実際は、切腹を2日後に控えた2月2日、理解者だった儒学者の細井広沢(こうたく)宛ての書簡に書いた「覚悟したほどにはぬれぬ時雨かな」の方が辞世の句だともいわれています。
また「極楽の 道はひとすぢ 君ともに 阿弥陀をそへて 四十八人」だという説もあります。
大石主税(おおいしちから)辞世の句
「あふときは 語りつくすと思へども 別れとなれば残る言の葉(会っているときは語り尽くしたと思っていたけれど、別れとなれば、言い残した言葉がたくさんあったなあ)」
大石主税は大石内蔵助の長男で、討ち入り当時弱冠16歳で最年少の浪士でした。吉良邸討ち入りの際は、裏門攻め入りの隊長をつとめました。

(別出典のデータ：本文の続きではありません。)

Lemma emits_elem {A} (P : event → Prop) (m : M A) w e :
  sat (emitsR P) m → e ∈ events (m w) → P e.
Proof. intros Hm He. specialize (Hm w). eapply Forall_forall in Hm; eauto. Qed.

Section Calls.

(** [P] holds of every event that is not a function entry. *)
Context (env : Env) (P : event → Prop) (HP : ∀ e, is_call e = false → P e).

Lemma calls_is_cmake_ready : sat (emitsR P) (is_cmake_ready env).
Proof.
  unfold is_cmake_ready, print.
  repeat first [sat_step | apply emits_subprocess_run; intros
               | apply emits_emit]; now apply HP.
Qed.

Lemma calls_is_cargo_ready : sat (emitsR P) (is_cargo_ready env).
Proof.
  unfold is_cargo_ready, print.
  repeat first [sat_step | apply emits_subprocess_run; intros
               | apply emits_emit]; now apply HP.
Qed.

Lemma calls_dot_to_memgraph p labels host port :
  P (EvCall (Call_dot_to_memgraph p labels host port)) →
  sat (emitsR P) (dot_to_memgraph env p labels host port).
Proof.
  intros Hc. unfold dot_to_memgraph, is_memgraph_ready, logging_warning.
  sat_step; [now apply emits_emit|].
  repeat first [sat_step | apply emits_memgraph_execute; intros
               | apply emits_dot_to_mg_graph; intros
               | apply emits_emit]; now apply HP.
Qed.

Lemma calls_dot_to_png input output :
  P (EvCall (Call_dot_to_png input output)) →
  sat (emitsR P) (dot_to_png env input output).
Proof.
  intros Hc. unfold dot_to_png.
  sat_step; [now apply emits_emit|].
  repeat first [sat_step | apply emits_subprocess_run; intros]; now apply HP.
Qed.

Lemma calls_generate_cmake_dot wd output :
  P (EvCall (Call_generate_cmake_dot wd output)) →
  sat (emitsR P) (generate_cmake_dot env wd output).
Proof.
  intros Hc. unfold generate_cmake_dot.
  sat_step; [now apply emits_emit|].
  repeat first [sat_step | apply emits_subprocess_run; intros
               | apply emits_os_chdir; intros]; now apply HP.
Qed.

Lemma calls_generate_pip_dot wd output :
  P (EvCall (Call_generate_pip_dot wd output)) →
  sat (emitsR P) (generate_pip_dot env wd output).
Proof.
  intros Hc. unfold generate_pip_dot.
  sat_step; [now apply emits_emit|].
  repeat first [sat_step | apply emits_subprocess_run; intros
               | apply emits_os_chdir; intros
               | apply emits_open_w; intros]; now apply HP.
Qed.

Lemma calls_generate_cargo_dot wd output :
  P (EvCall (Call_generate_cargo_dot wd output)) →
  sat (emitsR P) (generate_cargo_dot env wd output).
Proof.
  intros Hc. unfold generate_cargo_dot.
  sat_step; [now apply emits_emit|].
  repeat first [sat_step | apply emits_subprocess_run; intros
               | apply emits_os_chdir; intros
               | apply emits_open_w; intros]; now apply HP.
Qed.

Lemma calls_cpp_steps d :
  (∀ c, c ∈ cpp_calls env d → P (EvCall c)) →
  sat (emitsR P) (cpp_steps env d).
Proof.
  intros Hc. unfold cpp_steps.
  sat_step; [apply calls_generate_cmake_dot|sat_step];
    [|apply calls_dot_to_png|apply calls_dot_to_memgraph];
    apply Hc; unfold cpp_calls; set_solver.
Qed.

Lemma calls_pip_steps :
  (∀ c, c ∈ pip_calls env → P (EvCall c)) →
  sat (emitsR P) (pip_steps env).
Proof.
  intros Hc. unfold pip_steps.
  sat_step; [apply calls_generate_pip_dot|sat_step];
    [|apply calls_dot_to_png|apply calls_dot_to_memgraph];
    apply Hc; unfold pip_calls; set_solver.
Qed.

Lemma calls_cargo_module m :
  (∀ c, c ∈ module_calls env m → P (EvCall c)) →
  sat (emitsR P) (cargo_module env m).
Proof.
  intros Hc. unfold cargo_module.
  sat_step; [apply emits_os_path_isfile|].
  sat_step; [sat_step|].
  sat_step; [apply calls_generate_cargo_dot|sat_step];
    [|apply calls_dot_to_png|apply calls_dot_to_memgraph];
    apply Hc; unfold module_calls; set_solver.
Qed.

Lemma calls_rust_part args :
  (∀ m c, c ∈ module_calls env m → P (EvCall c)) →
  sat (emitsR P) (rust_part env args).
Proof.
  intros Hc. unfold rust_part, cargo_steps.
  sat_step; [apply calls_is_cargo_ready|].
  repeat first [sat_step | apply emits_os_scandir].
  apply calls_cargo_module. apply Hc.
Qed.

Lemma calls_cpp_part args :
  (∀ d c, c ∈ cpp_calls env d → P (EvCall c)) →
  sat (emitsR P) (cpp_part env args).
Proof.
  intros Hc. unfold cpp_part.
  sat_step; [apply calls_is_cmake_ready|].
  repeat sat_step. apply calls_cpp_steps. apply Hc.
Qed.

End Calls.

Lemma events_bind_inv {A B} (m : M A) (k : A → M B) w e :
  e ∈ events (bind m k w) →
  e ∈ events (m w) ∨
  ∃ a, res (m w) = Ok a ∧ e ∈ events (k a (world (m w))).
Proof.
  unfold bind. destruct (res (m w)) as [a|x]; simpl; [|now left].
  intros H. apply elem_of_app in H as [H|H]; [now left|right; eauto].
Qed.

(** Three steps in a row that each announce themselves: if the row
    completes, all three were called. *)
Lemma three_steps_complete (m1 m2 m3 : M unit) c1 c2 c3 w :
  (∀ w, EvCall c1 ∈ events (m1 w)) →
  (∀ w, EvCall c2 ∈ events (m2 w)) →
  (∀ w, EvCall c3 ∈ events (m3 w)) →
  res ((m1 ;; m2 ;; m3) w) = Ok tt →
  ∀ c, c ∈ [c1; c2; c3] → EvCall c ∈ events ((m1 ;; m2 ;; m3) w).
Proof.
  intros H1 H2 H3 H c Hc.
  apply bind_Ok_inv in H as [a1 [E1 H]].
  apply bind_Ok_inv in H as [a2 [E2 _]].
  apply elem_of_cons in Hc as [->|Hc]; [apply events_bind_l, H1|].
  eapply events_bind_r; [exact E1|].
  apply elem_of_cons in Hc as [->|Hc]; [apply events_bind_l, H2|].
  eapply events_bind_r; [exact E2|].
  apply elem_of_cons in Hc as [->|Hc]; [apply H3|].
  now apply elem_of_nil in Hc.
Qed.

Section Heads.

Context (env : Env).

Lemma generate_cmake_dot_head wd output w :
  EvCall (Call_generate_cmake_dot wd output)
    ∈ events (generate_cmake_dot env wd output w).
Proof. unfold generate_cmake_dot. rewrite bind_emit. left. Qed.

Lemma generate_pip_dot_head wd output w :
  EvCall (Call_generate_pip_dot wd output)
    ∈ events (generate_pip_dot env wd output w).
Proof. unfold generate_pip_dot. rewrite bind_emit. left. Qed.

Lemma generate_cargo_dot_head wd output w :
  EvCall (Call_generate_cargo_dot wd output)
    ∈ events (generate_cargo_dot env wd output w).
Proof. unfold generate_cargo_dot. rewrite bind_emit. left. Qed.

Lemma dot_to_png_head input output w :
  EvCall (Call_dot_to_png input output)
    ∈ events (dot_to_png env input output w).
Proof. unfold dot_to_png. rewrite bind_emit. left. Qed.

Lemma dot_to_memgraph_head p labels host port w :
  EvCall (Call_dot_to_memgraph p labels host port)
    ∈ events (dot_to_memgraph env p labels host port w).
Proof. unfold dot_to_memgraph. rewrite bind_emit. left. Qed.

子どもがいなかった長矩からも、自分の子ども同然に可愛がられていたそうです。
大高源吾(おおたかげんご)子葉の辞世の句
「梅てのむ(梅で呑む) 茶屋もあるべし 死出の山(冥途の山には、梅を肴に酒が呑める茶屋もあるだろう)」
大高源吾は、室井其角(たからいきかく)に俳諧を学び、「子葉」と号した俳人でもありました。
子葉は無類の酒好きだったそうで、死を前にしてもなお、豪快で味のある作品ですね。
赤穂浪士が切腹したのは梅の季節の旧暦2月4日でした。
辞世の句の意味とその解釈
浅野内匠頭らの辞世の句は、多くの人々に感動を与えていますが、その意味をしっかりと理解することで、さらにその価値が高まります。

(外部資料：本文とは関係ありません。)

(** * EWMA volatility-targeting overlay: a model of [run_aapl_ewma_voltarget.py]

    The script is a pandas/numpy pipeline over float64 columns.  The model
    below keeps its structure (one definition per column or helper, in the
    order of the source) and idealises its numbers: a float64 value is a real
    number, plus or minus infinity, or NaN.  Rounding, overflow and the sign
    of zero are outside the model; every zero behaves as +0.0.  Division by
    zero, NaN propagation, the NaN-skipping reductions of pandas and Python's
    [ZeroDivisionError] on scalar floats are modelled as the libraries
    implement them. *)

From Stdlib Require Import String.
From Stdlib Require Import Reals Lra Lia List Bool Arith ZArith.
Import ListNotations.
Open Scope R_scope.

(** ** Idealised float64 values *)

Inductive float : Type :=
| Fin (x : R)
| PInf
| NInf
| NaN.

Definition Rltb (x y : R) : bool := if Rlt_dec x y then true else false.
Definition Reqb (x y : R) : bool := if Req_dec_T x y then true else false.

Definition isna (a : float) : bool :=
  match a with NaN => true | _ => false end.

Definition notna (a : float) : bool := negb (isna a).

(** The infinity carrying the sign of [x]; NaN when [x] is zero
    (the value of [x * inf] and of [x / 0.0]). *)
Definition inf_of_sign (x : R) : float :=
  if Rltb 0 x then PInf else if Rltb x 0 then NInf else NaN.

Definition fneg (a : float) : float :=
  match a with
  | Fin x => Fin (- x)
  | PInf => NInf
  | NInf => PInf
  | NaN => NaN
  end.

Definition fadd (a b : float) : float :=
  match a, b with
  | NaN, _ | _, NaN => NaN
  | Fin x, Fin y => Fin (x + y)
  | PInf, NInf | NInf, PInf => NaN
  | PInf, _ | _, PInf => PInf
  | NInf, _ | _, NInf => NInf
  end.

Definition fsub (a b : float) : float := fadd a (fneg b).

Definition fmul (a b : float) : float :=
  match a, b with
  | NaN, _ | _, NaN => NaN
  | Fin x, Fin y => Fin (x * y)
  | Fin x, PInf | PInf, Fin x => inf_of_sign x
  | Fin x, NInf | NInf, Fin x => inf_of_sign (- x)
  | PInf, PInf | NInf, NInf => PInf
  | PInf, NInf | NInf, PInf => NInf
  end.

一般的に、辞世の句は生涯の総括や、その人が何を大切にしていたのかを表現しています。
浅野内匠頭の場合、武士としての誠実さや忠誠心が詠み込まれています。このように、辞世の句を読む際は、その背景や人物像を思い浮かべながら解釈すると、より深い理解が得られます。
赤穂浪士の討ち入りは就職活動?
人々の心をとらえて離さない感動的な「忠臣蔵」のストーリーですが、赤穂浪士の仇討ちは、就職活動だったという説もあるようです。
「参考:忠臣蔵の美談は、ほとんど大ウソだった!赤穂義士、仇討ちは「就活」が目的?」
美談が大ウソだと考えられる理由
- 長矩は吉良に対して「どんな恨み」があったのか不明
- 赤穂浪士47人と長矩が『忠臣蔵』で描かれるような深い絆で結ばれていたことを示す証拠がない
- 討ち入りの後、長矩の墓のある泉岳寺までの9キロもの道のりを堂々とパレード(パフォーマンス)

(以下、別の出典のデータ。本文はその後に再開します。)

(** * VizzAI frontend: a shallow embedding of [frontend/src/App.js]

    The development follows the helper functions of the [App] component:
    [getVideoId], [parseTimeToSeconds], [formatTime],
    [createTimestampsFromTranscript], [generateAITimestamps], [loadVideo]
    and [formatText]. The backend is not among the sources; its video
    cache is modelled from the specification in a section of its own.

    Modelling conventions.
    - A JavaScript string is the list of its UTF-16 code units
      ([jsstring := list N]); [length], [substring], [split] and the regular
      expressions of the source all count code units.
    - A JavaScript number is a binary64 double. The model tracks the
      doubles whose value is an integer of magnitude below 10^21
      ([Int z]); sums and products of such numbers are rounded to the
      nearest double, ties to even, and so are decimal literals. Every
      other number is [Other], about which nothing is claimed.
    - A regular expression literal of the source is a term of [regex], run
      by a backtracking matcher with the priorities of the language
      (leftmost start, greedy quantifiers, ordered alternatives). *)

From Stdlib Require Import String Ascii.
From Stdlib Require Import List NArith ZArith Lia Bool Arith.
Import ListNotations.

(** ** Strings as code-unit lists *)

Abbreviation jschar := N (only parsing).
Abbreviation jsstring := (list N) (only parsing).

(** An ASCII literal of the source, as code units. *)
Definition lit (s : string) : jsstring :=
  map N_of_ascii (list_ascii_of_string s).

Definition str_eqb (a b : jsstring) : bool :=
  if list_eq_dec N.eq_dec a b then true else false.

(** [\d] and the digits accepted by [Number] and [parseInt]. *)
Definition is_digit (c : jschar) : bool := ((48 <=? c) && (c <=? 57))%N.

(** White space and line terminators of ECMAScript: what [\s] matches,
    what [trim] strips and what [Number] ignores around a literal. *)
Definition is_line_terminator (c : jschar) : bool :=
  ((c =? 10) || (c =? 13) || (c =? 8232) || (c =? 8233))%N.

Definition is_space (c : jschar) : bool :=
  (is_line_terminator c
   || (c =? 9) || (c =? 11) || (c =? 12) || (c =? 32) || (c =? 160)
   || (c =? 5760) || ((8192 <=? c) && (c <=? 8202))
   || (c =? 8239) || (c =? 8287) || (c =? 12288) || (c =? 65279))%N.

Fixpoint dropWhile (p : jschar -> bool) (s : jsstring) : jsstring :=
  match s with
  | c :: s' => if p c then dropWhile p s' else s
  | [] => []
  end.

Fixpoint takeWhile (p : jschar -> bool) (s : jsstring) : jsstring :=
  match s with
  | c :: s' => if p c then c :: takeWhile p s' else []
  | [] => []
  end.

(** [String.prototype.trim]. *)
Definition trim (s : jsstring) : jsstring :=
  rev (dropWhile is_space (rev (dropWhile is_space s))).

(** [s.split(sep)] for a one-character separator string. *)
Fixpoint split_on (sep : jschar) (s : jsstring) : list jsstring :=
  match s with
  | [] => [[]]
  | c :: s' =>
      if (c =? sep)%N then [] :: split_on sep s'
      else match split_on sep s' with
           | p :: ps => (c :: p) :: ps
           | [] => [[c]]
           end
  end.

(** [parts.join(sep)] for a one-character separator string. *)
Fixpoint join (sep : jschar) (parts : list jsstring) : jsstring :=
  match parts with
  | [] => []
  | [p] => p
  | p :: ps => p ++ sep :: join sep ps
  end.

(** [s.substring(0, n)]. *)
Definition substring0 (n : nat) (s : jsstring) : jsstring := firstn n s.

(** [s.padStart(n, '0')]. *)
Definition padStart0 (n : nat) (s : jsstring) : jsstring :=
  repeat 48%N (n - length s) ++ s.

(** ** Numbers *)

(** A number of the source is a binary64 double. [Int z] is the double
    whose value is the integer [z]: the model tracks the integers of
    magnitude below 10^21, which [toString] prints digit by digit. Every
    other number (NaN, a fraction, an infinity, an integer of 10^21 or
    more) is [Other], about which nothing is claimed; arithmetic keeps it
    [Other]. *)
Inductive jsnum : Type :=
| Int (z : Z)
| Other.

(** The integer nearest to [a / b], the even one of two that are equally
    near ([0 <= a], [0 < b]). *)
Definition round_half_even (a b : Z) : Z :=
  let m := (a / b)%Z in
  let r := (a mod b)%Z in
  if (2 * r <? b)%Z then m
  else if (b <? 2 * r)%Z then (m + 1)%Z
  else if Z.even m then m else (m + 1)%Z.

(** The double nearest to the integer [z], ties to even: a double has 53
    significant bits, so the [k] low bits of a longer integer are rounded
    away. *)
Definition round53 (z : Z) : Z :=
  let k := (Z.log2 (Z.abs z) - 52)%Z in
  if (k <=? 0)%Z then z
  else (Z.sgn z * (round_half_even (Z.abs z) (2 ^ k) * 2 ^ k))%Z.

(** The number an operation returns when its exact result is the integer
    [z]. *)
Definition to_double (z : Z) : jsnum :=
  let r := round53 z in
  if (Z.abs r <? 10 ^ 21)%Z then Int r else Other.

Definition num_mul (a b : jsnum) : jsnum :=
  match a, b with
  | Int x, Int y => to_double (x * y)
  | _, _ => Other
  end.

Definition num_add (a b : jsnum) : jsnum :=
  match a, b with
  | Int x, Int y => to_double (x + y)
  | _, _ => Other
  end.

Definition digit_val (c : jschar) : N := (c - 48)%N.

Definition digits_value (s : jsstring) : N :=
  fold_left (fun acc c => (10 * acc + digit_val c)%N) s 0%N.

(** A run of decimal digits as a number: the double nearest to its value.
    For a run of more than 20 significant digits the language lets the
    engines differ in the last bit, and the model does not track the
    result. *)
Definition decimal (t : jsstring) : jsnum :=
  let v := Z.of_N (digits_value t) in
  if (v <? 10 ^ 20)%Z then to_double v else Other.

(** [Number(s)]: white space around the literal is ignored, the empty
    string is 0, a run of decimal digits is its value; every other outcome
    of the conversion (NaN, a fraction, a signed, exponent or
    radix-prefixed literal, an infinity) is [Other]. *)
Definition Number (s : jsstring) : jsnum :=
  match trim s with
  | [] => Int 0
  | t => if forallb is_digit t then decimal t else Other
  end.

(** [parseInt(s)]: leading white space is skipped, then an optional sign,
    then the longest run of decimal digits is read; without a digit the
    result is NaN. A [0x] prefix switches to base 16, which the model does
    not track. [Other] is NaN here, or such a base-16 value. *)
Definition parseInt (s : jsstring) : jsnum :=
  let t := dropWhile is_space s in
  let '(negative, u) :=
    match t with
    | c :: u' =>
        if (c =? 45)%N then (true, u')
        else if (c =? 43)%N then (false, u') else (false, t)
    | [] => (false, t)
    end in
  let radix16 :=
    match u with
    | z :: x :: _ => (z =? 48)%N && ((x =? 120) || (x =? 88))%N
    | _ => false
    end in
  if radix16 then Other
  else
    match takeWhile is_digit u with
    | [] => Other
    | ds =>
        match decimal ds with
        | Int v => Int (if negative then (- v)%Z else v)
        | Other => Other
        end
    end.

(** Decimal digits of a natural number, most significant first. *)
Fixpoint digits_of (fuel : nat) (n : N) (acc : jsstring) : jsstring :=
  match fuel with
  | O => acc
  | S f =>
      let acc' := (48 + n mod 10)%N :: acc in
      if (n <? 10)%N then acc' else digits_of f (n / 10)%N acc'
  end.

Definition nat_digits (n : N) : jsstring :=
  digits_of (S (N.to_nat (N.log2 n))) n [].

(** [n.toString()] for a tracked number: an integer of magnitude below
    10^21 is printed digit by digit (from 10^21 on the source prints an
    exponent, which is why such numbers are not tracked). *)
Definition toString (z : Z) : jsstring :=
  if (z <? 0)%Z then 45%N :: nat_digits (Z.to_N (- z))
  else nat_digits (Z.to_N z).

Definition MAX_SAFE_INTEGER : Z := 2 ^ 53 - 1.

(** ** Time strings *)

Definition colon : jschar := 58%N.

(** [parseTimeToSeconds]: split on [':'], convert every part with
    [Number], and combine three parts as hours, minutes, seconds, two parts
    as minutes, seconds; any other number of parts gives 0. *)
Definition parseTimeToSeconds (timeStr : jsstring) : jsnum :=
  match map Number (split_on colon timeStr) with
  | [h; m; s] => num_add (num_add (num_mul h (Int 3600)) (num_mul m (Int 60))) s
  | [m; s] => num_add (num_mul m (Int 60)) s
  | _ => Int 0
  end.

(** [Math.floor(a / b)] for integers [a] and [b > 0]: the quotient is
    rounded to the nearest double and then floored. With [q] the integer
    part of [|a| / b], the doubles near the quotient are the multiples of
    [2 ^ - k] for [k = 52 - log2 q]; when [q = 0] the quotient is below 1,
    and rounding at [k = 53] decides whether it becomes 1. *)
Definition floor_quotient (a b : Z) : Z :=
  let n := Z.abs a in
  let q := (n / b)%Z in
  let k := if (q =? 0)%Z then 53%Z else (52 - Z.log2 q)%Z in
  if (0 <=? k)%Z
  then ((Z.sgn a * round_half_even (n * 2 ^ k) b) / 2 ^ k)%Z
  else (Z.sgn a * (round_half_even n (b * 2 ^ (- k)) * 2 ^ (- k)))%Z.

(** [formatTime] for a number of seconds that is an integer: [%] is the
    remainder that takes the sign of the dividend and is exact. The three
    fields are printed by [toString], so the hours are to stay below
    10^21. *)
Definition formatTime (seconds : Z) : jsstring :=
  let hours := floor_quotient seconds 3600 in
  let minutes := floor_quotient (Z.rem seconds 3600) 60 in
  let secs := Z.rem seconds 60 in
  toString hours ++ colon :: padStart0 2 (toString minutes)
    ++ colon :: padStart0 2 (toString secs).

(** ** Regular expressions

    The fragment of the regular-expression language that the literals of
    [App.js] use. [Rep p lo hi] is a greedy quantifier over a one-character
    class ([\d{1,2}], [\s*], [.+], [[^*]+]); [Opt] is the greedy [?];
    [Grp i] is the [i]-th capturing group. *)

Inductive regex : Type :=
| Chr (p : jschar -> bool)
| Eps
| Seq (r1 r2 : regex)
| Alt (r1 r2 : regex)
| Rep (p : jschar -> bool) (lo : nat) (hi : option nat)
| Opt (r : regex)
| Grp (i : nat) (r : regex).

(** The array a match returns: index 0 is the whole match, index [i] the
    [i]-th group, [None] an undefined entry. *)
Definition captures := list (option jsstring).

Fixpoint set_cap (i : nat) (v : jsstring) (caps : captures) : captures :=
  match i, caps with
  | O, _ :: t => Some v :: t
  | O, [] => [Some v]
  | S j, c :: t => c :: set_cap j v t
  | S j, [] => None :: set_cap j v []
  end.

Definition get_cap (i : nat) (caps : captures) : jsstring :=
  match nth i caps None with
  | Some v => v
  | None => []
  end.

(** The part of [s] consumed when [s'] is what remains of it. *)
Definition consumed (s s' : jsstring) : jsstring :=
  firstn (length s - length s') s.

Section Matcher.
Variable A : Type.

(** Greedy repetition: take one more character when the class allows it
    and the bound is not reached, and fall back to stopping here when
    the rest of the pattern fails after that. *)
Fixpoint rep (p : jschar -> bool) (lo : nat) (hi : option nat)
    (s : jsstring) (k : jsstring -> option A) : option A :=
  let stop := match lo with O => k s | S _ => None end in
  match hi with
  | Some O => stop
  | _ =>
      match s with
      | c :: s' =>
          if p c then
            match rep p (pred lo) (option_map pred hi) s' k with
            | Some x => Some x
            | None => stop
            end
          else stop
      | [] => stop
      end
  end.

(** Backtracking matcher in continuation-passing style: [k] is the rest
    of the pattern, run on what is left of the input. *)
Fixpoint exec (r : regex) (s : jsstring) (caps : captures)
    (k : jsstring -> captures -> option A) : option A :=
  match r with
  | Chr p =>
      match s with
      | c :: s' => if p c then k s' caps else None
      | [] => None
      end
  | Eps => k s caps
  | Seq r1 r2 => exec r1 s caps (fun s' caps' => exec r2 s' caps' k)
  | Alt r1 r2 =>
      match exec r1 s caps k with
      | Some x => Some x
      | None => exec r2 s caps k
      end
  | Rep p lo hi => rep p lo hi s (fun s' => k s' caps)
  | Opt r1 =>
      match exec r1 s caps k with
      | Some x => Some x
      | None => k s caps
      end
  | Grp i r1 =>
      exec r1 s caps (fun s' caps' => k s' (set_cap i (consumed s s') caps'))
  end.
End Matcher.

Arguments rep {A} p lo hi s k.
Arguments exec {A} r s caps k.

(** A match anchored at the start of [s]: the captures and the rest. *)
Definition match_at (r : regex) (s : jsstring) : option (captures * jsstring) :=
  exec r s [] (fun s' caps => Some (set_cap 0 (consumed s s') caps, s')).

(** The leftmost match: what precedes it, its captures, what follows. *)
Fixpoint search (r : regex) (s : jsstring)
    : option (jsstring * captures * jsstring) :=
  match match_at r s with
  | Some (caps, rest) => Some ([], caps, rest)
  | None =>
      match s with
      | [] => None
      | c :: s' =>
          match search r s' with
          | Some (pre, caps, rest) => Some (c :: pre, caps, rest)
          | None => None
          end
      end
  end.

- 仇討ちが成功すれば人々から絶大な賞賛を受け、身分が武士であれば「再仕官」の口が引く手あまたになる(引用元:東洋経済)
赤穂浪士たちは、江戸幕府に仇討ちだと認められることに失敗し切腹したという説です。
浅野内匠頭の辞世の句は本物なのか?いろいろな角度から検証して楽しもう!
今回は、浅野内匠頭の生涯と彼が残したとされる辞世の句を中心に解説しました。
浅野内匠頭や赤穂浪士たちが詠んだ辞世の句を味わえば、彼らの武士としての誇りと、未練や後悔のない覚悟、そして、それぞれの絆や熱い思いが伝わります。
たとえ数百年経とうと「忠臣蔵」の世界にみんなが引き込まれてしまう理由がわかりますね。
ただし「創作」が史実の中にふんだんに組み込まれていることも否定できません。